Vereniging Sport en Gemeenten:
‘stimuleren publiek-private
samenwerking in de wijk’

Bijna de helft van de Nederlanders sport bij een ondernemende aanbieder. Dat leidt lokaal tot steeds meer verkenningen tussen de georganiseerde, ongeorganiseerde en ondernemende sport om samen te werken. Gemeenten moeten wennen aan deze schuivende panelen. Ze hebben van oudsher een (subsidie)relatie met de georganiseerde sport, maar treffen steeds vaker ondernemende aanbieders op hun pad. Vereniging Sport en Gemeenten (VSG) helpt gemeenten om te gaan met deze nieuwe situatie. André de Jeu, directeur van VSG, is voorstander van publiek-private samenwerking in de wijk. “Wat inwoners willen, zou leidend moeten zijn. Dat vraagt van gemeenten om op een andere manier naar ondernemers in de sport te kijken.”

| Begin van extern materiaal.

(* ===== verification/ReportDemo.v ===== *)
(** A small set-up on which the theorems of report transfer are evaluated: a tablet of the
    brigade of [MailDemo.v], in a vehicle of its station, submits an encrypted report for the
    commander, who gets a link by mail and opens it. *)
From Stdlib Require Import Ascii.
From S2P Require Import Prelude Text Encoding Versions Models Registry Lifecycle Store.
From S2P Require Import Authorization Fingerprint ApplicationSecrets Tablets Accounts Manifests.
From S2P Require Import MailProviders MailServices ReportDelivery JsonText ReportDocuments.
From S2P Require Import ReportTransfer ReportPortal Demo SecretTheorems TabletDemo RoleDemo.
From S2P Require Import Totality MailSystem MailDemo ReportInv ReportPortalInv.

#[export] Instance demo_floats : Floats := {| float_is_finite _ := true |}.

(** One key of 3072 bits, under the number 1, that opens everything to the same secret. *)
#[export] Instance demo_report_crypto : ReportCrypto := {|
  RsaPrivateKey := unit;
  load_pem_private_key pem := if String.eqb pem "pem" then Some tt else None;
  key_size _ := 3072;
  oaep_decrypt _ _ := Some (str_repeat "k" 32);
  public_key_pem _ := "public";
  report_keyring := Some (json_dumps (JObj [("keys", JObj [("1", JStr "pem")])]));
  image_open _ := None;
  image_verify _ := true;
  image_load _ := true |}.

#[export] Instance demo_report_settings : ReportSettings := {|
  REPORT_TRANSFER_ACTIVE_KEY := "1";
  REPORT_TRANSFER_MAX_REQUEST_BYTES := 10000;
  REPORT_TRANSFER_MAX_JSON_BYTES := 10000;
  REPORT_TRANSFER_MAX_JPEG_BYTES := 10000;
  REPORT_TRANSFER_MAX_ATTACHMENTS := 4;
  REPORT_TRANSFER_MAX_IMAGE_PIXELS := 1000;
  REPORT_TRANSFER_RETENTION_HOURS := 168;
  REPORT_TRANSFER_MAILS_PER_MINUTE := 1;
  REPORT_TRANSFER_MAILS_PER_HOUR := 10;
  REPORT_TRANSFER_MAX_REPORTS := 10 |}.

(** The disk has room for twenty files; a new file gets the first free one of 21 names. *)
Definition demo_names : list N := map N.of_nat (seq 1 21).

Definition spool_name (n : N) : string := str_uuid n +:+ ".jwe".

#[export] Instance demo_report_storage : ReportStorage := {|
  REPORT_TRANSFER_ROOT := ["srv"; "reports"];
  other_roots := [Some ["srv"; "artifacts"]; None];
  uuid4 s := default 1%N (List.find (λ n, negb (opt_true (db_spool s !! spool_name n))) demo_names);
  write_fails s := Nat.leb 20 (size (db_spool s));
  unlink_fails _ _ := false;
  receipt_unlink_fails _ _ := false |}.

Lemma demo_names_distinct : NoDup (spool_name <$> demo_names).
Proof. apply (bool_decide_unpack _). vm_compute. exact I. Qed.

Lemma demo_fresh F : (size F ≤ 20)%nat →
  (F : gmap string string) !! spool_name (default 1%N
    (List.find (λ n, negb (opt_true (F !! spool_name n))) demo_names)) = None.
Proof.
  intros Hs. destruct (List.find _ demo_names) as [n|] eqn:En; cbn [default].
  { apply find_some in En as [_ Hn]. unfold id. destruct (F !! spool_name n); [discriminate Hn|reflexivity]. }
  exfalso. pose proof (find_none _ _ En) as Hn.
  assert (Hin : list_to_set (C := gset string) (spool_name <$> demo_names) ⊆ dom F).
  { intros k Hk. apply elem_of_list_to_set, list_elem_of_fmap in Hk as (n & -> & Hin).
    apply list_elem_of_In, Hn, negb_false_iff in Hin. apply elem_of_dom.
    destruct (F !! _); [eauto|discriminate Hin]. }
  apply subseteq_size in Hin. rewrite size_list_to_set in Hin by apply demo_names_distinct.
  rewrite size_dom in Hin. cbn [demo_names seq map fmap list_fmap length] in Hin. lia.
Qed.

#[export] Instance demo_spool_laws : SpoolLaws.
Proof.
  refine {| spool_capacity := 20%nat |}.
  - intros s. apply Nat.leb_gt.
  - intros s. apply demo_fresh.
Defined.

(** Tokens of 43 characters. *)
#[export] Instance demo_report_secrets : Secrets := {|
  SECRET_KEY := "secret";
  hmac_sha256 := λ key value, key +:+ "/" +:+ value;
  token_urlsafe := λ s, str_zfill 43 (pretty (length (db_audit s)));
  token_bytes := λ s, pretty (length (db_audit s)) |}.

#[export] Instance demo_portal : PortalSettings := {|
  FIREDASH_PUBLIC_ORIGIN := "https://fire.de/";
  split_origin _ := Some ("https", "fire.de", "/", "", "", None, None);
  new_session_key s := "session-" +:+ pretty (length (db_audit s)) |}.

(** The tablet is in the vehicle of the station; there is no report. *)
Definition report_ready : Db :=
  mail_ready <| db_vehicle_assignments :=
    <[1%N := mkTabletVehicleAssignment 1 1 0 None (Some 1%N) None None ""]> ∅ |>.

(** A document without attachments. *)
Definition demo_document (report_id : N) : json :=
  JObj [("attachments", JList []);
    ("finalization", JObj [
      ("author", JObj [("display_name", JStr "Carl"); ("id", JStr "7")]);
      ("finalized_at", JStr "2026-01-02T03:04:05+01:00")]);
    ("header", JList [JObj [("key", JStr "number"); ("label", JStr "Number");
      ("value", JObj [("type", JStr "integer"); ("value", JInt 12)])]]);
    ("report_id", json_uuid report_id);
    ("report_type", JStr "incident");
    ("schema_version", JInt 1);
    ("sections", JList [JObj [
      ("blocks", JList [JObj [("key", JStr "course"); ("kind", JStr "text");
        ("text", JStr "Alarm at noon.")]]);
      ("key", JStr "main"); ("title", JStr "Course")]]);
    ("title", JStr "Incident 12")].

Definition demo_header (submission_id report_id : N) : json :=
  JObj [("alg", JStr "RSA-OAEP-256"); ("department_id", json_uuid 1); ("enc", JStr "A256GCM");
    ("installation_id", json_uuid 1); ("kid", JStr "1"); ("package_version", JInt 1);
    ("recipient_personnel_id", json_uuid 1); ("report_id", json_uuid report_id);
    ("schema_version", JStr "transport-json-v1"); ("station_id", json_uuid 1);
    ("submission_id", json_uuid submission_id); ("typ", JStr "firedash-report+jwe")].

(** What a tablet sends; encryption puts a tag in front of the text, of which the last
    sixteen characters travel as the tag of the envelope. *)
Definition demo_envelope (submission_id report_id : N) : json :=
  let report := json_dumps (demo_document report_id) in
  let package := json_dumps (JObj [("attachments", JList []);
    ("report", JObj [("attachment_ids", JList []); ("data", JStr (b64url_encode report));
      ("sha256", JStr (sha256_hex report)); ("size", JInt (Z.of_nat (String.length report)))])]) in
  let protected := b64url_encode (json_dumps (demo_header submission_id report_id)) in
  let sealed := aesgcm_encrypt "" "" package protected in
  let n := (String.length sealed - 16)%nat in
  JObj [("ciphertext", JStr (b64url_encode (str_take n sealed)));
    ("encrypted_key", JStr (b64url_encode (str_repeat "w" 384)));
    ("iv", JStr (b64url_encode (str_repeat "i" 12)));
    ("protected", JStr protected); ("tag", JStr (b64url_encode (str_drop n sealed)))].

Definition report (r : ReportRequest) (s : Db) : Db := (serve_report alone r s).2.

(** The report of the tablet is accepted; a link goes out; it is opened; time passes. *)
Definition report_sent : Db := report (Submit 1 (demo_envelope 5 6)) report_ready.

Definition demo_request (request_id : N) : json :=
  JObj [("transfer_request_id", json_uuid request_id); ("recipient_personnel_id", json_uuid 1)].

Definition report_linked : Db := report (RequestTransfer 1 (demo_request 9)) report_sent.

Definition report_token : string := token_urlsafe report_sent.

Definition report_opened : Db := report (Redeem true report_token) report_linked.

Definition demo_session : Session :=
  mkSession (Some (new_session_key report_linked)) (Some (str_uuid 1)).

Definition demo_render : json → list (string * json) → Z → string := λ _ _ _, "%PDF".

Definition report_downloaded : Db :=
  report (DownloadPdf demo_render demo_session false 6) report_opened.

Definition hours_later (hours : Z) (s : Db) : Db := s <| db_clock := db_clock s + hours * MICROSECONDS_PER_HOUR |>.

Definition report_purged : Db := report (Cleanup None) (hours_later 49 report_downloaded).

(** A program that returned. *)
Definition ends_well {A} (x : outcome A * Db) : bool :=
  match x.1 with Val _ => true | Exc _ => false end.

Lemma alone_evolves : ∀ n, preserves evolves_reports (alone n).
Proof. intros n. unfold alone. preserve. Qed.

Lemma report_served r s : report_step s (report r s).
Proof. apply report_request, alone_evolves. Qed.

Lemma report_ready_inv : report_inv report_ready.
Proof. apply no_reports; vm_compute; reflexivity. Qed.

Lemma report_sent_step : report_step report_ready report_sent.
Proof. unfold report_sent. apply report_served. Qed.

Lemma report_linked_step : report_step report_sent report_linked.
Proof. unfold report_linked. apply report_served. Qed.

Lemma report_opened_step : report_step report_linked report_opened.
Proof. unfold report_opened. apply report_served. Qed.

Lemma report_downloaded_step : report_step report_opened report_downloaded.
Proof. unfold report_downloaded. apply report_served. Qed.

Lemma after_step hours s : 0 ≤ hours → report_step s (hours_later hours s).
Proof.
  intros Hh. apply report_outside; [|reflexivity]. unfold hours_later, MICROSECONDS_PER_HOUR. cbn. lia.
Qed.

#[global] Opaque report_ready report_sent report_linked report_opened report_downloaded.

Lemma report_sent_reachable : rtc report_step report_ready report_sent.
Proof. apply rtc_once, report_sent_step. Qed.

Lemma report_linked_reachable : rtc report_step report_ready report_linked.
Proof. eapply rtc_l; [apply report_sent_step|]. apply rtc_once, report_linked_step. Qed.

Lemma report_opened_reachable : rtc report_step report_ready report_opened.
Proof. eapply rtc_r; [apply report_linked_reachable|apply report_opened_step]. Qed.

Lemma reachable_inv s : rtc report_step report_ready s → report_inv s.
Proof. intros Hs. apply (report_reachable _ _ Hs), report_ready_inv. Qed.

Lemma report_downloaded_reachable : rtc report_step report_ready report_downloaded.
Proof. eapply rtc_r; [apply report_opened_reachable|apply report_downloaded_step]. Qed.

Lemma report_later : rtc report_step report_downloaded (hours_later 49 report_downloaded).
Proof. apply rtc_once, after_step. lia. Qed.
#[global] Transparent report_ready report_sent report_linked report_opened report_downloaded.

Op lokaal niveau ontstaan nieuwe samenwerkingsvormen met ondernemende sportaanbieders. Voor veel gemeenten is dit betrekkelijk nieuw. Zijn hier spelregels voor? André de Jeu: “Wij hebben Certa Advocaten gevraagd aan welke regelgeving gemeenten zich dienen te houden bij aanbesteding van sportopdrachten, zoals het aanbieden van sport- en beweegactiviteiten aan bepaalde groepen in de wijk. We hebben het juridische advies in een ‘memo gunning sportdracht’ opgenomen, die in april naar alle gemeenten is gestuurd. Als de sportopdracht maximaal € 50.000 bedraagt, dan staat het de gemeente vrij om deze opdracht enkelvoudig onderhands aan te besteden. Dat wil zeggen dat de gemeente deze opdracht aan één partij kan gunnen, zonder deze opdracht openbaar uit te zetten. Zodoende blijven de administratieve lasten beperkt en kan een lokale aanbieder met passende ervaring en kwaliteit worden geselecteerd. Boven deze drempelwaarde van € 50.000 moet de sportopdracht aan de hand van reguliere aanbestedingsregels worden uitgezet.”